▶ [Goal of the exercise]: Keep every line of the data below that has the string "configuration" and present those lines.

_ _ _

(** * Online payment service integration (modules/s3/s3payments/base.py)

    A shallow embedding of the REST methods [S3Payments], the log writer
    [S3PaymentLog] and the adapter base class [S3PaymentService], with the
    properties of the payment service core proved against it.

    The Python code talks to an ambient context ([current.response],
    [current.log], the [fin_payment_log] table, the request clock) and to
    collaborators whose code lives elsewhere (the provider adapter's
    [get_access_token] and [check_subscription], urllib's [opener.open], the
    service configuration lookup).  Every such interaction is a [Call] node of
    a small interaction monad [prog]; [run] executes a program against a world
    and records the calls it makes, in order.  [exec] does the same in a
    context whose clock, log table and log file may fail, and [Checked.http]
    is [http] with the library calls that can raise. *)

From Stdlib Require Import ZArith Ascii String List Bool Lia.
From stdpp Require Import base strings gmap pretty.
Import ListNotations.

Local Open Scope Z_scope.
Local Open Scope string_scope.
Local Open Scope list_scope.

(* ===================================================================== *)
(** ** Python values *)
(* ===================================================================== *)

(** A response object as [opener.open] returns it: [f.code] and the body a
    [read()] yields. *)
Record HTTPResponse : Type := mkResponse {
  code : Z;
  body : string;
}.

(** The Python objects that travel through the three slots of [http()]'s
    result and through its [data] and [auth] arguments, and the exceptions the
    source raises or catches.  [HTTPError], [URLError], [NotImplementedError],
    [KeyError] and [ValueError] are the classes named in the source; [HTTP] is
    what [r.error] raises; [OtherError] stands for every other subclass of
    [Exception]. *)
#[warnings="-register-all"]
Inductive pyval : Type :=
| PyNone
| PyBool (b : bool)
| PyInt (z : Z)
| PyStr (s : string)
| PyBytes (s : string)
| PyList (l : list pyval)
| PyDict (d : list (string * pyval))
| PyExc (e : exn)
| PyStream (f : HTTPResponse)
with exn : Type :=
| NotImplementedError
| KeyError (msg : string)
| ValueError (msg : string)
| HTTPError (status : Z) (content : string)
| URLError (reason : pyval)
| HTTP (status : Z) (msg : string)
| OtherError (descr : string).

(** Python truth value testing. *)
Definition truthy (v : pyval) : bool :=
  match v with
  | PyNone => false
  | PyBool b => b
  | PyInt z => negb (Z.eqb z 0)
  | PyStr s | PyBytes s => negb (String.eqb s "")
  | PyList l => negb (Nat.eqb (length l) 0)
  | PyDict d => negb (Nat.eqb (length d) 0)
  | PyExc _ => true
  | PyStream _ => true
  end.

(** An attribute that holds a string or [None]. *)
Definition of_ostr (o : option string) : pyval :=
  match o with
  | Some s => PyStr s
  | None => PyNone
  end.

Definition truthy_str (o : option string) : bool := truthy (of_ostr o).

(** [v == s] for a string [s]. *)
Definition py_eq_str (v : pyval) (s : string) : bool :=
  match v with
  | PyStr s' => String.eqb s' s
  | _ => false
  end.

Definition is_none (v : pyval) : bool :=
  match v with
  | PyNone => true
  | _ => false
  end.

(** ["%s" % o] for a string or [None]. *)
Definition fmt_ostr (o : option string) : string :=
  match o with
  | Some s => s
  | None => "None"
  end.

(** [s.lstrip("/")] and [s.rstrip("/")]. *)
Fixpoint lstrip_slash (s : string) : string :=
  match s with
  | String "/"%char s' => lstrip_slash s'
  | _ => s
  end.

Definition rstrip_slash (s : string) : string :=
  String.rev (lstrip_slash (String.rev s)).

(** [sub in line], as a proposition. *)
Definition contains (line sub : string) : Prop :=
  exists pre post, line = pre +:+ sub +:+ post.

(** The outcome of a Python call: a value, or an exception on its way up. *)
Inductive result (A : Type) : Type :=
| Val (a : A)
| Exc (e : exn).
Arguments Val {A} a.
Arguments Exc {A} e.

(* ===================================================================== *)
(** ** Records of the data model *)
(* ===================================================================== *)

(** A [fin_payment_service] row, and the attributes the constructor of
    [S3PaymentService] copies from it. *)
Record ServiceRow : Type := mkServiceRow {
  row_id : Z;
  api_type : option string;
  row_base_url : option string;
  row_use_proxy : bool;
  row_proxy : option string;
  row_username : option string;
  row_password : option string;
  row_token_type : option string;
  row_access_token : option string;
  row_token_expiry_date : option Z;
}.

Record S3PaymentService : Type := mkService {
  service_id : Z;
  base_url : option string;
  use_proxy : bool;
  proxy : option string;
  username : option string;
  password : option string;
  token_type : option string;
  access_token : option string;
  token_expiry_date : option Z;
}.

(** [S3PaymentService.__init__]. *)
Definition init_service (row : ServiceRow) : S3PaymentService :=
  {| service_id := row_id row;
     base_url := row_base_url row;
     use_proxy := row_use_proxy row;
     proxy := row_proxy row;
     username := row_username row;
     password := row_password row;
     token_type := row_token_type row;
     access_token := row_access_token row;
     token_expiry_date := row_token_expiry_date row |}.

(** The record a request resolves to (a subscription). *)
Record Row : Type := mkRow {
  id : Z;
  rec_service_id : option Z;
  refno : option string;
}.

(** The part of an [S3Request] the methods read or write. *)
Record S3Request : Type := mkRequest {
  r_http : string;
  r_method : string;
  record : option Row;
  get_vars : gmap string pyval;
}.

(** A row of [fin_payment_log], with the values [insert] was given. *)
Record LogEntry : Type := mkLogEntry {
  date : Z;
  log_service_id : Z;
  log_action : option string;
  log_result : option string;
  log_reason : option string;
}.

(** [current.response]: the three notices a method can set. *)
Record Response : Type := mkResponseNotices {
  confirmation : option string;
  warning : option string;
  error : option string;
}.

Definition header : Type := string * string.

(** A [urllib2.Request]: target, method and the headers [add_header] put. *)
Record Request : Type := mkReq {
  req_url : string;
  req_method : string;
  req_headers : list header;
}.

Definition add_header (k v : string) (req : Request) : Request :=
  {| req_url := req_url req;
     req_method := req_method req;
     req_headers := req_headers req ++ [(k, v)] |}.

Inductive handler : Type :=
| ProxyHandler (protocol proxy_uri : string)
| HTTPBasicAuthHandler (realm : option string) (uri user passwd : string).

(** An [OpenerDirector]: its handlers and the headers it sends. *)
Record opener : Type := mkOpener {
  handlers : list handler;
  addheaders : list header;
}.

(** What a concrete adapter class can override of the methods modelled
    here: [verify_reference]. *)
Record adapter_class : Type := mkClass {
  class_name : string;
  cls_verify_reference : S3Request -> bool;
}.

(** An adapter instance: its class and the configuration it was built from. *)
Record PaymentAdapter : Type := mkAdapter {
  cls : adapter_class;
  svc : S3PaymentService;
}.

(* ===================================================================== *)
(** ** The interaction monad *)
(* ===================================================================== *)

(** The calls the code makes into its context.  The first group is the
    ambient [current] object and the database log table, the second the
    collaborators. *)
Inductive call : Type :=
| UtcNow                                  (* datetime.datetime.utcnow() *)
| RequestUtcNow                           (* current.request.utcnow *)
| LogInsert (e : LogEntry)                (* fin_payment_log.insert(...) *)
| LogError (line : string)                (* current.log.error(line) *)
| SetConfirmation (m : string)            (* current.response.confirmation = m *)
| SetWarning (m : string)                 (* current.response.warning = m *)
| SetError (m : string)                   (* current.response.error = m *)
| SelectService (sid : Z)                 (* resource.select([...], limit=1) *)
| GetAccessToken (self : S3PaymentService)
| OpenerOpen (o : opener) (req : Request) (data : option string)
| CheckSubscription (a : PaymentAdapter) (subscription_id : Z).

Definition answer (c : call) : Type :=
  match c with
  | UtcNow | RequestUtcNow => Z
  | LogInsert _ | LogError _ => unit
  | SetConfirmation _ | SetWarning _ | SetError _ => unit
  | SelectService _ => list ServiceRow
  | GetAccessToken _ => option string
  | OpenerOpen _ _ _ => HTTPResponse
  | CheckSubscription _ _ => option string
  end.

Inductive prog (A : Type) : Type :=
| Ret (a : A)
| Raise (e : exn)
| Call (c : call) (k : result (answer c) -> prog A).
Arguments Ret {A} a.
Arguments Raise {A} e.
Arguments Call {A} c k.

Fixpoint bind {A B : Type} (p : prog A) (f : A -> prog B) : prog B :=
  match p with
  | Ret a => f a
  | Raise e => Raise e
  | Call c k => Call c (fun r => bind (k r) f)
  end.

(** A call whose exception, if any, propagates. *)
Definition perform (c : call) : prog (answer c) :=
  Call c (fun r => match r with
                   | Val x => Ret x
                   | Exc e => Raise e
                   end).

_ _ _

▶ [Expected answer]:
    service configuration lookup).  Every such interaction is a [Call] node of
(** An adapter instance: its class and the configuration it was built from. *)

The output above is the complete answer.